Your answer should hold every line of the records below that contains the string "stop".
··· Data to examine
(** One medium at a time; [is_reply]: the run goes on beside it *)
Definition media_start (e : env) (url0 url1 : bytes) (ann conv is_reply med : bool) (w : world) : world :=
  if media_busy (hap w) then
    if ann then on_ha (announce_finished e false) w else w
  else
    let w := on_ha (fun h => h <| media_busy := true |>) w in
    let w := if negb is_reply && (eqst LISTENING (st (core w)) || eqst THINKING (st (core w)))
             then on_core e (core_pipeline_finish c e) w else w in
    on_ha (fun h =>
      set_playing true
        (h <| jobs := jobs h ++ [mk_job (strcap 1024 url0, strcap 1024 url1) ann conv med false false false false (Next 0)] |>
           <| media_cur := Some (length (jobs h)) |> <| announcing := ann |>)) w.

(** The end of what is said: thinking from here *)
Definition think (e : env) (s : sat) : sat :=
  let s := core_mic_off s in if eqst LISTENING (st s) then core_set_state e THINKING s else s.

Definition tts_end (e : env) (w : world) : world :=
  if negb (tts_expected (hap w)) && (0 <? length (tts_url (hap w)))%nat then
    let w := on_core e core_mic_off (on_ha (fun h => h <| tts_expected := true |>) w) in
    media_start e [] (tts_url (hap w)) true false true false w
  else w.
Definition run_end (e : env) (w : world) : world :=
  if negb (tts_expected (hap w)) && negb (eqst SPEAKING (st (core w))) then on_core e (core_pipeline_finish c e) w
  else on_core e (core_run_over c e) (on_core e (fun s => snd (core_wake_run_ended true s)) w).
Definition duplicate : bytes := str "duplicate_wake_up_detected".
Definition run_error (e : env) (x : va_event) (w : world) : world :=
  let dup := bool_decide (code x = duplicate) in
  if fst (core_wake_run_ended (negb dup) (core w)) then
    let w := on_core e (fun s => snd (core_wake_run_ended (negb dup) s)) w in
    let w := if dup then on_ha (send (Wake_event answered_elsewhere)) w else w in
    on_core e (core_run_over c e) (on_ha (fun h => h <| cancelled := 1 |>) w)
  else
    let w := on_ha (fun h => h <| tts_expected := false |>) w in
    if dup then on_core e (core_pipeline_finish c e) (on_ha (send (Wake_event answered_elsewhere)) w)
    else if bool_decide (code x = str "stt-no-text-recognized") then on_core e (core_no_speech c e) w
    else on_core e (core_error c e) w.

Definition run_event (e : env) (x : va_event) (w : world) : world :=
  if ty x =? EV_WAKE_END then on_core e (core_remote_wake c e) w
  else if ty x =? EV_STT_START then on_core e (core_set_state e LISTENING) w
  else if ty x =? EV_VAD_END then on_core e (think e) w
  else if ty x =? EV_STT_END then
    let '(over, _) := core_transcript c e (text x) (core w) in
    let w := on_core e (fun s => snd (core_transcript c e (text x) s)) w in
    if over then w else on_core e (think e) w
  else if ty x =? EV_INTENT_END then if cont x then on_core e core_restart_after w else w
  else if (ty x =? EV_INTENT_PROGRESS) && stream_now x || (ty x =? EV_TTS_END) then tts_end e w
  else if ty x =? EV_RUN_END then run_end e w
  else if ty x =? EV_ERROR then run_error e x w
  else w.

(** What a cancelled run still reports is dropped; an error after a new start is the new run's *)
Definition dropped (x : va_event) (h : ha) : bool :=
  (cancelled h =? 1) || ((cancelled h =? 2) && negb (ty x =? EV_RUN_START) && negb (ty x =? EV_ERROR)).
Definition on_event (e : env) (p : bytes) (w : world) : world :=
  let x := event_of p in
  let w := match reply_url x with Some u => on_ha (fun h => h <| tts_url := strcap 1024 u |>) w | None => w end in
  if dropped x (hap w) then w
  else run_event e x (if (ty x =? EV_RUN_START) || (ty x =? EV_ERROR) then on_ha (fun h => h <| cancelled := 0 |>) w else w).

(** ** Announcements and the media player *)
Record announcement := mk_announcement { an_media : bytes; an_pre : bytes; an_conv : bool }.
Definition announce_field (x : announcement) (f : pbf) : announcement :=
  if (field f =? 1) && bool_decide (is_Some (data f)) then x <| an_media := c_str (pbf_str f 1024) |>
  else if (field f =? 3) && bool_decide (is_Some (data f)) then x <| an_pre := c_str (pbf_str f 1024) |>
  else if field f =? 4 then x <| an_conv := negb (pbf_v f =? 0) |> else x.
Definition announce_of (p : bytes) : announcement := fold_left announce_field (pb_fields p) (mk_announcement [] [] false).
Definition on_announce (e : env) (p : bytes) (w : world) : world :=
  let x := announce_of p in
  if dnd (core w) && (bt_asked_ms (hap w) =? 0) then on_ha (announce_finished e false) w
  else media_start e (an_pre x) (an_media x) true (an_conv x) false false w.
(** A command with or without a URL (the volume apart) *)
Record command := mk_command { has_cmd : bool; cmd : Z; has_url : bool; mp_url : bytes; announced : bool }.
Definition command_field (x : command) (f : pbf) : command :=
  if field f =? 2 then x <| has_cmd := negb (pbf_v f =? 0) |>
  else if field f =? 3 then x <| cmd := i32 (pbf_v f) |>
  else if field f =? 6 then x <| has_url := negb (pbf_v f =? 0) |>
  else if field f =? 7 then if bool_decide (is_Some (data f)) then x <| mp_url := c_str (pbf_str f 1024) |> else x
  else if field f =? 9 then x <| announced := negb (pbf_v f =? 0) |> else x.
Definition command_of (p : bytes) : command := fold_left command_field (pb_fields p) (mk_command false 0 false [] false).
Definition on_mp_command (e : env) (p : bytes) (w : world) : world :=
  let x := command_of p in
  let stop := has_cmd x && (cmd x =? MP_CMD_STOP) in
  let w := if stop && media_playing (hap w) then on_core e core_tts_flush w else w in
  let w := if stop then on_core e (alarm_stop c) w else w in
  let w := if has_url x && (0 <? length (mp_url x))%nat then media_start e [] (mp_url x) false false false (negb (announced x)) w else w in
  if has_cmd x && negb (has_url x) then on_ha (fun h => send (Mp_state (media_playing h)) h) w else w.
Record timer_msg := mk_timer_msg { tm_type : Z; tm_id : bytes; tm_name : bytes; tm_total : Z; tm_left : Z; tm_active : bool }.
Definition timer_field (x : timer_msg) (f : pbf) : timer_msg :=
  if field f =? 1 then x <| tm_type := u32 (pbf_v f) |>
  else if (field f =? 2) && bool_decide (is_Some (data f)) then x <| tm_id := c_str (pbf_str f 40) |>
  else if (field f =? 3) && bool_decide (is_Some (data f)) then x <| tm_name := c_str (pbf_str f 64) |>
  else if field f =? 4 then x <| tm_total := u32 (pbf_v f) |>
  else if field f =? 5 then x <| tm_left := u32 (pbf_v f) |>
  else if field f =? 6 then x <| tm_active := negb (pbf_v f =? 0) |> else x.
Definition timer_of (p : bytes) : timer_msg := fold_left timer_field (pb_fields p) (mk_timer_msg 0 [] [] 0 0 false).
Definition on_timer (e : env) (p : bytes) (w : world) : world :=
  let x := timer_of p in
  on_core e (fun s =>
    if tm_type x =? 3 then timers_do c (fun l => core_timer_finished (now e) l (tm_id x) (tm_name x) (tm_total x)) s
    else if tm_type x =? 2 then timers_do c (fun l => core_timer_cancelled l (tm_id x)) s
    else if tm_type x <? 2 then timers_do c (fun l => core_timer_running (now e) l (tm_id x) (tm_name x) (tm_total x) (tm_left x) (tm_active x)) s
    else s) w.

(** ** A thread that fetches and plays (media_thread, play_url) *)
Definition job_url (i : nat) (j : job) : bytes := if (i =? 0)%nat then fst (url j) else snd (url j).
······
Response to this exercise:
  let stop := has_cmd x && (cmd x =? MP_CMD_STOP) in
  let w := if stop && media_playing (hap w) then on_core e core_tts_flush w else w in
  let w := if stop then on_core e (alarm_stop c) w else w in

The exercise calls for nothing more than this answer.